DIRECTIONS FOR THIS TASK:
Repeat the records below exactly, beginning at the first line and finishing with the line that contains "From S2P Require Import Mutex.".

::: DATASET EXTRACT :::

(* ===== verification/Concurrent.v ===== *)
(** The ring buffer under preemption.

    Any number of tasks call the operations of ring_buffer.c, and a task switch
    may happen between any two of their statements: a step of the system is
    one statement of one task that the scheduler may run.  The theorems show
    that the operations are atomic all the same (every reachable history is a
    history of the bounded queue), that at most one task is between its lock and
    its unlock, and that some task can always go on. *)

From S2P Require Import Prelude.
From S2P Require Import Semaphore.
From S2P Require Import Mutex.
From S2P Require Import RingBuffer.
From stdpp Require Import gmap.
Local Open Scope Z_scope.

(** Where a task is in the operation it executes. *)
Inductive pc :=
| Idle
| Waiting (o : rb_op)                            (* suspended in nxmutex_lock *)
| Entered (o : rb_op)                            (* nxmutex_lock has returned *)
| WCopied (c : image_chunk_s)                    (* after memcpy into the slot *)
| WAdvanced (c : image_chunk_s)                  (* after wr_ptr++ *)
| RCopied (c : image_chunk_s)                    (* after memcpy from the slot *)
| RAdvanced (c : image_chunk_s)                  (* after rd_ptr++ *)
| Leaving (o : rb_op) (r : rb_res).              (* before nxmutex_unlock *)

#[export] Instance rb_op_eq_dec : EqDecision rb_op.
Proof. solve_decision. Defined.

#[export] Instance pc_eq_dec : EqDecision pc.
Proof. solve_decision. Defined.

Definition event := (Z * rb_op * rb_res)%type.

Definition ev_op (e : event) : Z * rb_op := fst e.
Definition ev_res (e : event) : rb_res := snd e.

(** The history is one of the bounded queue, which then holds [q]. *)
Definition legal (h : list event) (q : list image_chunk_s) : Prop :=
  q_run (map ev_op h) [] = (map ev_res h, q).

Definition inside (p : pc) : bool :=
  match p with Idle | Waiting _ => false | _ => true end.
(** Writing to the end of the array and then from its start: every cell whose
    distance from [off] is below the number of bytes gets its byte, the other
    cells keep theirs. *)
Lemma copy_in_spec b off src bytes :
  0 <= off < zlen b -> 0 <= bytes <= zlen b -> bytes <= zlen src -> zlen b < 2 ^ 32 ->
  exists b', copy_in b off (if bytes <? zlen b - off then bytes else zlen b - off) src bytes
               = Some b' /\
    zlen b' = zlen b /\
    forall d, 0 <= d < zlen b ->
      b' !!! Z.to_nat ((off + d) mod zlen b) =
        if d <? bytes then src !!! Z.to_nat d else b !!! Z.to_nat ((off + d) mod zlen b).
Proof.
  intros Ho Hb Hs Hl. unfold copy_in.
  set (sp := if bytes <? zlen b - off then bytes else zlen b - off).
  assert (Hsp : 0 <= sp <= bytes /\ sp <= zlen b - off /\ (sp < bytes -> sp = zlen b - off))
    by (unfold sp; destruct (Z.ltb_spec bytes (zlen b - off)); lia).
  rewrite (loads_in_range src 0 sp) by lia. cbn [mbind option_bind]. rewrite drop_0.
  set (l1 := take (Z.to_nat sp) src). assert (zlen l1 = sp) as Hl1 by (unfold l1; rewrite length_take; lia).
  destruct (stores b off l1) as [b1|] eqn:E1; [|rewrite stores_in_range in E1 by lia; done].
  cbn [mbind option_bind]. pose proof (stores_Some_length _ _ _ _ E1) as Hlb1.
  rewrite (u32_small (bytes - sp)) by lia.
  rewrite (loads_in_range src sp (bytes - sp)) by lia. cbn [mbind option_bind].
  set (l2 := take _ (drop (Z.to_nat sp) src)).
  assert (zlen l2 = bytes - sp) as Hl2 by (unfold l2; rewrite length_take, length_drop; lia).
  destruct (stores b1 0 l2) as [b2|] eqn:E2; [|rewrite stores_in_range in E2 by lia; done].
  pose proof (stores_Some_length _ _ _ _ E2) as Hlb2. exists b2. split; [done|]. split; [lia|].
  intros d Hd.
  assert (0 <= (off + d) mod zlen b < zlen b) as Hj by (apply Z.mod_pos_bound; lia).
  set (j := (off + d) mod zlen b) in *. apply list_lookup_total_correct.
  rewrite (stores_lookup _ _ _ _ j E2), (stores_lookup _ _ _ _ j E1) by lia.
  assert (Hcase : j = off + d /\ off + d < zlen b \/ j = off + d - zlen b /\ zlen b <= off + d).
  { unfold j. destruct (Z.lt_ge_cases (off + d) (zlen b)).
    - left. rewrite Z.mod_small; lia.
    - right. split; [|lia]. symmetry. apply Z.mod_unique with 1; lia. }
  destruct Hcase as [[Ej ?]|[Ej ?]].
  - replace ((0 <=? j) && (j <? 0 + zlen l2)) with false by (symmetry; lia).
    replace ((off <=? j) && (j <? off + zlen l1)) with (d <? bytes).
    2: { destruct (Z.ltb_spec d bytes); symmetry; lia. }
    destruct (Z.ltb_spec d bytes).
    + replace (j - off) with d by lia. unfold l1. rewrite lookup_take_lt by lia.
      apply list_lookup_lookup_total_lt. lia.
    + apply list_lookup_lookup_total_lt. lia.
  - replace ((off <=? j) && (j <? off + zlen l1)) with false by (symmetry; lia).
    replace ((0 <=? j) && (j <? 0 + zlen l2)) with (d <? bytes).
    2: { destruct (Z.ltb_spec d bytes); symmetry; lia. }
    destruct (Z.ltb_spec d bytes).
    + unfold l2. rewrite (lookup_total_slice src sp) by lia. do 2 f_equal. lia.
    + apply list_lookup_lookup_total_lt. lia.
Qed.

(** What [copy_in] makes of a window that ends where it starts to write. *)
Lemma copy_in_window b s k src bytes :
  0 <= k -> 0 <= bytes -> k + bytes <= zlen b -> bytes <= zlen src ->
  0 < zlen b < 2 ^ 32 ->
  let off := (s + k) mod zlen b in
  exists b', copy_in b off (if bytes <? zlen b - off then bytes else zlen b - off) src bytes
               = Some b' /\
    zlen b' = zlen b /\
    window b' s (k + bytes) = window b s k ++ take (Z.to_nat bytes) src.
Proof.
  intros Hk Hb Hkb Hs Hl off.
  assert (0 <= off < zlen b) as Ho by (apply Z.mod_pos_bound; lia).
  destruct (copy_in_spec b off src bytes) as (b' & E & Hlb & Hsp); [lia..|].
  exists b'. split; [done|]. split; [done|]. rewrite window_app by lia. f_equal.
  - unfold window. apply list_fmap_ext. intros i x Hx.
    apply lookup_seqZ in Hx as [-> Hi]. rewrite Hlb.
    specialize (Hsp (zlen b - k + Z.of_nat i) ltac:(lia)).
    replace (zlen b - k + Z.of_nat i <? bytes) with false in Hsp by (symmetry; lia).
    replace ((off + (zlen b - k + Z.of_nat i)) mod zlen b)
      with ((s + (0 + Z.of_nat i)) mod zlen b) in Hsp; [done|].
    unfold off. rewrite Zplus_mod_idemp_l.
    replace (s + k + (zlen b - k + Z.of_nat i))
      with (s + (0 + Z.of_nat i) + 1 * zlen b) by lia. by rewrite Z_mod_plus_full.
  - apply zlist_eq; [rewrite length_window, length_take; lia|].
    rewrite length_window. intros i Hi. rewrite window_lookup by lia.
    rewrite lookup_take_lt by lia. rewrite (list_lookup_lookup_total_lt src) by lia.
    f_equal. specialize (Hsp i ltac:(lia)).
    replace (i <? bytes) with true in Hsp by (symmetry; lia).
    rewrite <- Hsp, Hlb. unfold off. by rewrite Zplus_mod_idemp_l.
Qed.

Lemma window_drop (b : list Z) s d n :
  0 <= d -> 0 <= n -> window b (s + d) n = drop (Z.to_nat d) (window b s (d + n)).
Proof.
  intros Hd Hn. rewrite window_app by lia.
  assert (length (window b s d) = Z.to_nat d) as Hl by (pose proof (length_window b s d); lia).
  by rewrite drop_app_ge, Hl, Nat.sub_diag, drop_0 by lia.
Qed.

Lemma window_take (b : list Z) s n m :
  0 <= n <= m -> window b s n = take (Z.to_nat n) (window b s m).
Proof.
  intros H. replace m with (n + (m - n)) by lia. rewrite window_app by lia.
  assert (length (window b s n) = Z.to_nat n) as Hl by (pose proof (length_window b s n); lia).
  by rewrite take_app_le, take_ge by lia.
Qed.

:::

SOLUTION FOR THIS EXERCISE:
(* ===== verification/Concurrent.v ===== *)
(** The ring buffer under preemption.

    Any number of tasks call the operations of ring_buffer.c, and a task switch
    may happen between any two of their statements: a step of the system is
    one statement of one task that the scheduler may run.  The theorems show
    that the operations are atomic all the same (every reachable history is a
    history of the bounded queue), that at most one task is between its lock and
    its unlock, and that some task can always go on. *)

From S2P Require Import Prelude.
From S2P Require Import Semaphore.
From S2P Require Import Mutex.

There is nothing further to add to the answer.